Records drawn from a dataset
Lemma type_advantage_local (rand : random_source) (time : float)
    (attacker target : combatant) (j : nat) (s : sim) (m : matchup) (s1 : sim) :
  type_advantage rand time attacker target j s = (m, s1) ->
  (cursor s <= cursor s1)%nat /\
  forall rand' : random_source,
    agree (cursor s1) rand rand' ->
    type_advantage rand' time attacker target j s = (m, s1).
Proof.
  unfold type_advantage. intros H.
  assert (Hdraw : forall rand' : random_source,
             agree (S (cursor s)) rand rand' -> rand' (cursor s) = rand (cursor s)).
  { intros rand' Ha. symmetry. apply Ha. lia. }
  destruct (String.eqb (type attacker) "Smart" && String.eqb (type target) "Dexterous").
  { destruct (_ <? _)%F eqn:E; one_draw H Hdraw E. }
  destruct (String.eqb (type attacker) "Smart" && String.eqb (type target) "Tough").
  { destruct (_ <? _)%F eqn:E; one_draw H Hdraw E. }
  destruct (String.eqb (type attacker) "Tough" && String.eqb (type target) "Dexterous").
  { destruct (_ && _) eqn:E; one_draw H Hdraw E. }
  inversion H; subst. split; [lia | reflexivity].
Qed.

Lemma hit_cursor (rand : random_source) (attacker target : combatant)
    (j : nat) (bonus : float) (s s' : sim) :
  hit rand attacker target j bonus s = Ok s' -> cursor s' = S (cursor s).
Proof.
  unfold hit. intros H. apply bind_ok in H as (dmg & _ & H). inversion H.
  destruct (alter _ j (actors s) !! j) as [t |]; [| reflexivity].
  destruct (_ <=? _)%F; reflexivity.
Qed.

Lemma hit_local (attacker target : combatant) (j : nat) (bonus : float) :
  local_step (fun rand s => hit rand attacker target j bonus s).
Proof.
  intros rand s s' H. pose proof (hit_cursor _ _ _ _ _ _ _ H) as Hc.
  split; [lia |]. intros rand' Ha. unfold hit in *.
  rewrite <- (Ha (cursor s)) by lia. exact H.
Qed.

Lemma resolve_attack_local (time : float) (i j : nat) (attacker target : combatant) :
  local_step (fun rand s => resolve_attack rand time i j attacker target s).
Proof.
  intros rand s s' H. unfold resolve_attack in *.
  destruct (type_advantage rand time attacker target j s) as [m s1] eqn:Em.
  destruct (type_advantage_local _ _ _ _ _ _ _ _ Em) as [L1 A1].
  apply bind_ok in H as (s2 & H2 & H). inversion H; subst. simpl.
  destruct (miss m) eqn:Emiss.
  - inversion H2; subst. split; [lia |]. intros rand' Ha.
    rewrite (A1 rand' Ha), Emiss. reflexivity.
  - destruct (hit_local attacker target j (bonus_dmg m) _ _ _ H2) as [L2 A2].
    split; [lia |]. intros rand' Ha.
    rewrite (A1 rand') by (eapply agree_le; eauto). rewrite Emiss.
    rewrite (A2 rand' Ha). reflexivity.
Qed.

(** The turn is skipped: nothing is read. *)
Ltac skipped H := inversion H; subst; split; [lia | reflexivity].

Lemma attack_turn_local (n1 : nat) (time : float) (i : nat) :
  local_step (fun rand s => attack_turn rand n1 time i s).
Proof.
  intros rand s s' H. unfold attack_turn in *.
  destruct (actors s !! i) as [attacker |]; [| skipped H].
  destruct (_ <=? _)%F; [skipped H |].
  destruct (_ <? _)%F; [skipped H |].
  destruct (_ <=? _)%F; [| skipped H].
  destruct (alive_targets n1 i (actors s)) as [| j0 l] eqn:El; [skipped H |].
  destruct (actors s !! nth (d_index (rand (cursor s)) mod length (j0 :: l)) (j0 :: l) j0)
    as [target |] eqn:Et.
  - destruct (resolve_attack_local time i _ attacker target _ _ _ H) as [L A].
    simpl in L. split; [lia |]. intros rand' Ha.
    rewrite <- (Ha (cursor s)) by lia. rewrite Et. now apply A.
  - (* the store has a fighter at every position of a candidate *)
    exfalso. clear H.
    set (jj := nth (d_index (rand (cursor s)) mod length (j0 :: l)) (j0 :: l) j0) in *.
    assert (Hin : In jj (j0 :: l)).
    { apply nth_In. apply Nat.mod_upper_bound. discriminate. }
    rewrite <- El in Hin. unfold alive_targets in Hin.
    apply filter_In in Hin as [_ Hal]. unfold alive_at in Hal. rewrite Et in Hal.
    discriminate.
Qed.

Lemma attack_all_local (n1 : nat) (time : float) (order : list nat) :
  local_step (fun rand s => attack_all rand n1 time order s).
Proof.
  induction order as [| i order IH]; simpl.
  - intros rand s s' H. inversion H; subst. split; [lia | reflexivity].
  - apply (local_step_bind (fun rand s => attack_turn rand n1 time i s)
                           (fun rand s => attack_all rand n1 time order s));
      [apply attack_turn_local | exact IH].
Qed.

Lemma tick_local (rand : random_source) (n1 : nat) (time : float)
    (ws : list combatant) (cur : nat) (s : sim) :
  tick rand n1 time ws cur = Ok s ->
  (cur <= cursor s)%nat /\
  forall rand' : random_source,
    agree (cursor s) rand rand' -> tick rand' n1 time ws cur = Ok s.
Proof.
  unfold tick. destruct (if mod1_is_zero time then _ else _) as [ws1 ev1]. intros H.
  destruct (attack_all_local n1 time _ _ _ _ H) as [L A]. auto.
Qed.

Lemma battle_loop_local (rand : random_source) (n1 : nat) :
  forall (gas : nat) (time : float) (ws : list combatant) (cur : nat)
         (evs : list event) (flags : option (bool * bool)) (k : nat)
         (hist : list (list combatant)) (fin : final),
    battle_loop rand n1 gas time ws cur evs flags k hist = Ok fin ->
    (cur <= f_cursor fin)%nat /\
    forall rand' : random_source,
      agree (f_cursor fin) rand rand' ->
      battle_loop rand' n1 gas time ws cur evs flags k hist = Ok fin.
Proof.
  induction gas as [| gas IH]; intros time ws cur evs flags k hist fin H.
  - rewrite battle_loop_unfold in H.
    destruct (time <? max_time)%F eqn:Et; [discriminate |].
    destruct flags as [[t1 t2] |]; [| discriminate]. inversion H; subst. cbn [f_cursor].
    split; [lia |]. intros rand' _. rewrite battle_loop_unfold, Et. reflexivity.
  - rewrite battle_loop_unfold in H. destruct (time <? max_time)%F eqn:Et.
    + apply bind_ok in H as (s & Hs & H). cbv zeta in H.
      destruct (tick_local _ _ _ _ _ _ Hs) as [L A].
      destruct (negb (any_alive (take n1 (actors s))) ||
                negb (any_alive (drop n1 (actors s)))) eqn:Ew.
      * inversion H; subst. cbn [f_cursor]. split; [lia |]. intros rand' Ha.
        rewrite battle_loop_unfold, Et, (A rand' Ha). cbn [bind]. cbv zeta.
        rewrite Ew. reflexivity.
      * destruct (IH _ _ _ _ _ _ _ _ H) as [L' A']. split; [lia |].
        intros rand' Ha. rewrite battle_loop_unfold, Et.
        rewrite (A rand') by (eapply agree_le; eauto). cbn [bind]. cbv zeta.
        rewrite Ew. now apply A'.
    + destruct flags as [[t1 t2] |]; [| discriminate]. inversion H; subst. cbn [f_cursor].
      split; [lia |]. intros rand' _. rewrite battle_loop_unfold, Et. reflexivity.
Qed.

(** C9. The report of a battle depends on the teams and on the values the
    run reads from the random source, and on nothing else: a second run
    whose random source delivers the same values, as far as the first run
    read them, returns the same report -- the same initial stats, the same
    event log, the same declared outcome, the same final states, after the
    same number of ticks and of values read. *)
Theorem same_draws_same_battle (team1 team2 : list warrior_data)
    (rand rand' : random_source) (r : report) :
  simulate_battle team1 team2 rand = Ok r ->
  agree (draws r) rand rand' ->
  simulate_battle team1 team2 rand' = Ok r.
Proof.
  intros H Ha.
  apply simulate_battle_ok in H as (st1 & st2 & speeds & fin & H1 & H2 & H3 & H & ->).
  simpl in Ha. destruct (battle_loop_local _ _ _ _ _ _ _ _ _ _ _ H) as [_ A].
  unfold simulate_battle. rewrite H1. cbn [bind]. rewrite H2. cbn [bind].
  rewrite H3. cbn [bind]. rewrite (A rand' Ha). reflexivity.
Qed.

Lemma same_draws_same_battle_witness :
  simulate_battle [ko_S; ko_P; ko_Q] [ko_V; ko_B; ko_W] ko_source_then_other
  = Ok (report_of (simulate_battle [ko_S; ko_P; ko_Q] [ko_V; ko_B; ko_W] ko_source)).
Proof.
  apply (same_draws_same_battle [ko_S; ko_P; ko_Q] [ko_V; ko_B; ko_W] ko_source).
  - vm_compute. reflexivity.
  - change (draws (report_of
              (simulate_battle [ko_S; ko_P; ko_Q] [ko_V; ko_B; ko_W] ko_source)))
      with 13%nat.
    intros k Hk. unfold ko_source_then_other.
    destruct (k <? 13)%nat eqn:E; [reflexivity | apply Nat.ltb_ge in E; lia].
Defined.

(** * Regeneration (claim C6) *)

(** Regeneration is tried only when [time % 1 == 0]. *)
Lemma tick_without_regeneration (rand : random_source) (n1 : nat) (time : float)
    (ws : list combatant) (cur : nat) :
  mod1_is_zero time = false ->
  tick rand n1 time ws cur
  = attack_all rand n1 time (seq 0 (length ws))
      {| actors := ws; cursor := cur; current_events := [] |}.
Proof. intros H. unfold tick. rewrite H. reflexivity. Qed.

(** A fighter regenerates only when alive and below max_hp, and then by
    min(hp_regen, max_hp - hp); nothing else of it changes. *)
Lemma regen_one_cases (w : combatant) :
  (alive w = true /\ (hp w <? max_hp w)%F = true /\
   regen_one w
   = (set_hp (hp w + py_min (hp_regen w) (max_hp w - hp w))%F w,
      [EvRegen (name w) (py_min (hp_regen w) (max_hp w - hp w)%F)])) \/
  (alive w && (hp w <? max_hp w)%F = false /\ regen_one w = (w, [])).
Proof.
  unfold regen_one, alive.
  destruct (f0 <? hp w)%F, (hp w <? max_hp w)%F; simpl; auto.
Qed.

Lemma whole_ticks_spec (n k : nat) (j : nat) :
  In j (whole_ticks n k (clock k)) <->
  (k <= j < k + n)%nat /\ mod1_is_zero (clock j) = true.
Proof.
  revert k. induction n as [| n IH]; intros k; simpl.
  - split; [tauto | lia].
  - rewrite in_app_iff, <- clock_succ, IH. split.
    + intros [H | H].
      * destruct (mod1_is_zero (clock k)) eqn:E; simpl in H; [| tauto].
        destruct H as [<- | []]. split; [lia | assumption].
      * split; [lia | tauto].
    + intros [H1 H2]. destruct (Nat.eq_dec j k) as [-> | Hne].
      * left. rewrite H2. now left.
      * right. split; [lia | assumption].
Qed.

(** The binary64 clock is at a whole number of seconds in two passes of
    the loop only: the first, at time 0, and the 191st, at time 19.0. *)
Lemma regeneration_ticks (k : nat) :
  (k < 3001)%nat ->
  (mod1_is_zero (clock k) = true <-> k = 0%nat \/ k = 190%nat).
Proof.
  intros Hk. pose proof (whole_ticks_spec 3001 0 k) as H.
  change (clock 0) with (of_int 0) in H.
  replace (whole_ticks 3001 0 (of_int 0)) with [0%nat; 190%nat] in H
    by (vm_compute; reflexivity).
  simpl in H. split.
  - intros E. destruct H as [_ H]. destruct H as [H | [H | []]]; auto. split; [lia | exact E].
  - intros E. apply H. destruct E; auto.
Qed.

(** C6, at the failing input. Three hits of 49.99999999999996 leave D with
    1.5631940186722204e-13 HP when the clock reaches 19.0.  D then
    regenerates min(1000.25, max_hp - hp): the difference rounds up to
    149.9999999999999, the sum rounds up again, and D ends the pass with
    150.00000000000006 HP, above its max_hp of 150.00000000000003. *)
Theorem regeneration_exceeds_max_hp :
  run_shows (simulate_battle [rounding_A] [rounding_D] lucky)
    (fun r =>
       map (fun c => (hp c, max_hp c)) <$> rev (history r) !! 189%nat
       = Some [(of_int 150, of_int 150);
               (S754_finite false 6192449487634432 (-95),
                S754_finite false 5277655813324801 (-45))] /\
       map (fun c => (hp c, max_hp c)) <$> rev (history r) !! 190%nat
       = Some [(of_int 150, of_int 150);
               (S754_finite false 5277655813324802 (-45),
                S754_finite false 5277655813324801 (-45))] /\
       existsb (existsb exceeds_max) (history r) = true).
Proof. vm_compute. auto. Qed.

Lemma battle_terminates_witness :
  match simulate_battle [brawler "A"] [brawler "B"] lucky with
  | Ok r =>
      (0 < ticks r <= 3001)%nat /\
      Forall (fun t => (exists j : nat, (j < ticks r)%nat /\ t = clock j) /\
                       (t <? max_time)%F = true)
             (timestamps (events r)) /\
      (any_alive (final_team1 r) && any_alive (final_team2 r) = true
       <-> declared r = Draw) /\
      (declared r = Draw ->
       ticks r = 3001%nat /\ (clock 3000 <? max_time)%F = true /\
       (clock 3001 <? max_time)%F = false)
  | Raise e => e = ZeroDivisionError
  end.
Proof. exact (battle_terminates [brawler "A"] [brawler "B"] lucky). Defined.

◆ **WHAT THE TASK ASKS**: What lines in the data above contain the word "history"? Show them all.

◆ **EXERCISE ANSWER**:
       map (fun c => (hp c, max_hp c)) <$> rev (history r) !! 189%nat
       map (fun c => (hp c, max_hp c)) <$> rev (history r) !! 190%nat
       existsb (existsb exceeds_max) (history r) = true).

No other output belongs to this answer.